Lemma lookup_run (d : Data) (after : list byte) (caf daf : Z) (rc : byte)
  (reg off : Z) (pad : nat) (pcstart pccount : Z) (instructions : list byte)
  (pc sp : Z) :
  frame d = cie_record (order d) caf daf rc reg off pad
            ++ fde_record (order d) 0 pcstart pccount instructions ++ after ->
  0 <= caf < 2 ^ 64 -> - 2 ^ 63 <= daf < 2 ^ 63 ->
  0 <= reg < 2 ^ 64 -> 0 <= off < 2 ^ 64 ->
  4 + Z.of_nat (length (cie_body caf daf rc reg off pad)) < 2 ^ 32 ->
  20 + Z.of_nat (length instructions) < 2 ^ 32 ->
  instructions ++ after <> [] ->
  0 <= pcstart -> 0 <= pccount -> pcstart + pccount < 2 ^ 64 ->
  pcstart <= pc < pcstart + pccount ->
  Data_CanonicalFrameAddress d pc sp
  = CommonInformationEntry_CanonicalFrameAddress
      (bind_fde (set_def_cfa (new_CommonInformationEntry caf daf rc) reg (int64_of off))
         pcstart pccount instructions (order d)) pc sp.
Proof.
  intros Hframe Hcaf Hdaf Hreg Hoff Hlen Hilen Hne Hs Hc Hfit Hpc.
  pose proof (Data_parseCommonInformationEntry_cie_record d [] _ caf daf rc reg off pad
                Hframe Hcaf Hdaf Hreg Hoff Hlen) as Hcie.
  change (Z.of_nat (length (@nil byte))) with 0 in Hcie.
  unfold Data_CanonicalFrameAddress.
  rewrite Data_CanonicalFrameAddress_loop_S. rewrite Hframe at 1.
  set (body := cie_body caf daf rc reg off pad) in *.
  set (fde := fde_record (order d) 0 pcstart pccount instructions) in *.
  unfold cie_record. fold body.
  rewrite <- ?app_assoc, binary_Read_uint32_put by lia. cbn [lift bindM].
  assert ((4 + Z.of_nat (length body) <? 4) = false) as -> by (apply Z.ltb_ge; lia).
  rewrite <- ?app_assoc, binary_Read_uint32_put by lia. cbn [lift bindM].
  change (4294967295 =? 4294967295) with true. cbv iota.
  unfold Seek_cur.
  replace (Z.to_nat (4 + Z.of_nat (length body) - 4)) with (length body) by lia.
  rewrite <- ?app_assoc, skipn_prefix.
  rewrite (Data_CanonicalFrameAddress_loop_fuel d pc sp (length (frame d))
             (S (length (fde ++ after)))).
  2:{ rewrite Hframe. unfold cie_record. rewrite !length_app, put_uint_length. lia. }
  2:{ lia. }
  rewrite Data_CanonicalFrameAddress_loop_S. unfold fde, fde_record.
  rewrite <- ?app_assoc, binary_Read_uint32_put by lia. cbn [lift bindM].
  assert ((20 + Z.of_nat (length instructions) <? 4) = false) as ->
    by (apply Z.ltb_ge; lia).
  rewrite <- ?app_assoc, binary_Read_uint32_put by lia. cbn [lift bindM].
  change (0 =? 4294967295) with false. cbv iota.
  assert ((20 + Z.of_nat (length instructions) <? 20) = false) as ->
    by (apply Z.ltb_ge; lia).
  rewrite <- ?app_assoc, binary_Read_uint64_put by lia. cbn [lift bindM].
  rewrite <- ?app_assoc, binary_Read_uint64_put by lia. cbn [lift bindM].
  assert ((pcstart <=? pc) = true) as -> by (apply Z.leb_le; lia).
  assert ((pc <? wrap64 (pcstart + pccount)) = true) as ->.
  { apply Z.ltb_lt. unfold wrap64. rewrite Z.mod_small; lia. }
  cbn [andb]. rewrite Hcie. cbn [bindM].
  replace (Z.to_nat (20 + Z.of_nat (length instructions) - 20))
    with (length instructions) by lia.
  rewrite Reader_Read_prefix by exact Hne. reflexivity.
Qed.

▶ Instructions to follow
Restate each line above word for word.

▶ Solution below
Lemma lookup_run (d : Data) (after : list byte) (caf daf : Z) (rc : byte)
  (reg off : Z) (pad : nat) (pcstart pccount : Z) (instructions : list byte)
  (pc sp : Z) :
  frame d = cie_record (order d) caf daf rc reg off pad
            ++ fde_record (order d) 0 pcstart pccount instructions ++ after ->
  0 <= caf < 2 ^ 64 -> - 2 ^ 63 <= daf < 2 ^ 63 ->
  0 <= reg < 2 ^ 64 -> 0 <= off < 2 ^ 64 ->
  4 + Z.of_nat (length (cie_body caf daf rc reg off pad)) < 2 ^ 32 ->
  20 + Z.of_nat (length instructions) < 2 ^ 32 ->
  instructions ++ after <> [] ->
  0 <= pcstart -> 0 <= pccount -> pcstart + pccount < 2 ^ 64 ->
  pcstart <= pc < pcstart + pccount ->
  Data_CanonicalFrameAddress d pc sp
  = CommonInformationEntry_CanonicalFrameAddress
      (bind_fde (set_def_cfa (new_CommonInformationEntry caf daf rc) reg (int64_of off))
         pcstart pccount instructions (order d)) pc sp.
Proof.
  intros Hframe Hcaf Hdaf Hreg Hoff Hlen Hilen Hne Hs Hc Hfit Hpc.
  pose proof (Data_parseCommonInformationEntry_cie_record d [] _ caf daf rc reg off pad
                Hframe Hcaf Hdaf Hreg Hoff Hlen) as Hcie.
  change (Z.of_nat (length (@nil byte))) with 0 in Hcie.
  unfold Data_CanonicalFrameAddress.
  rewrite Data_CanonicalFrameAddress_loop_S. rewrite Hframe at 1.
  set (body := cie_body caf daf rc reg off pad) in *.
  set (fde := fde_record (order d) 0 pcstart pccount instructions) in *.
  unfold cie_record. fold body.
  rewrite <- ?app_assoc, binary_Read_uint32_put by lia. cbn [lift bindM].
  assert ((4 + Z.of_nat (length body) <? 4) = false) as -> by (apply Z.ltb_ge; lia).
  rewrite <- ?app_assoc, binary_Read_uint32_put by lia. cbn [lift bindM].
  change (4294967295 =? 4294967295) with true. cbv iota.
  unfold Seek_cur.
  replace (Z.to_nat (4 + Z.of_nat (length body) - 4)) with (length body) by lia.
  rewrite <- ?app_assoc, skipn_prefix.
  rewrite (Data_CanonicalFrameAddress_loop_fuel d pc sp (length (frame d))
             (S (length (fde ++ after)))).
  2:{ rewrite Hframe. unfold cie_record. rewrite !length_app, put_uint_length. lia. }
  2:{ lia. }
  rewrite Data_CanonicalFrameAddress_loop_S. unfold fde, fde_record.
  rewrite <- ?app_assoc, binary_Read_uint32_put by lia. cbn [lift bindM].
  assert ((20 + Z.of_nat (length instructions) <? 4) = false) as ->
    by (apply Z.ltb_ge; lia).
  rewrite <- ?app_assoc, binary_Read_uint32_put by lia. cbn [lift bindM].
  change (0 =? 4294967295) with false. cbv iota.
  assert ((20 + Z.of_nat (length instructions) <? 20) = false) as ->
    by (apply Z.ltb_ge; lia).
  rewrite <- ?app_assoc, binary_Read_uint64_put by lia. cbn [lift bindM].
  rewrite <- ?app_assoc, binary_Read_uint64_put by lia. cbn [lift bindM].
  assert ((pcstart <=? pc) = true) as -> by (apply Z.leb_le; lia).
  assert ((pc <? wrap64 (pcstart + pccount)) = true) as ->.
  { apply Z.ltb_lt. unfold wrap64. rewrite Z.mod_small; lia. }
  cbn [andb]. rewrite Hcie. cbn [bindM].
  replace (Z.to_nat (20 + Z.of_nat (length instructions) - 20))
    with (length instructions) by lia.
  rewrite Reader_Read_prefix by exact Hne. reflexivity.
Qed.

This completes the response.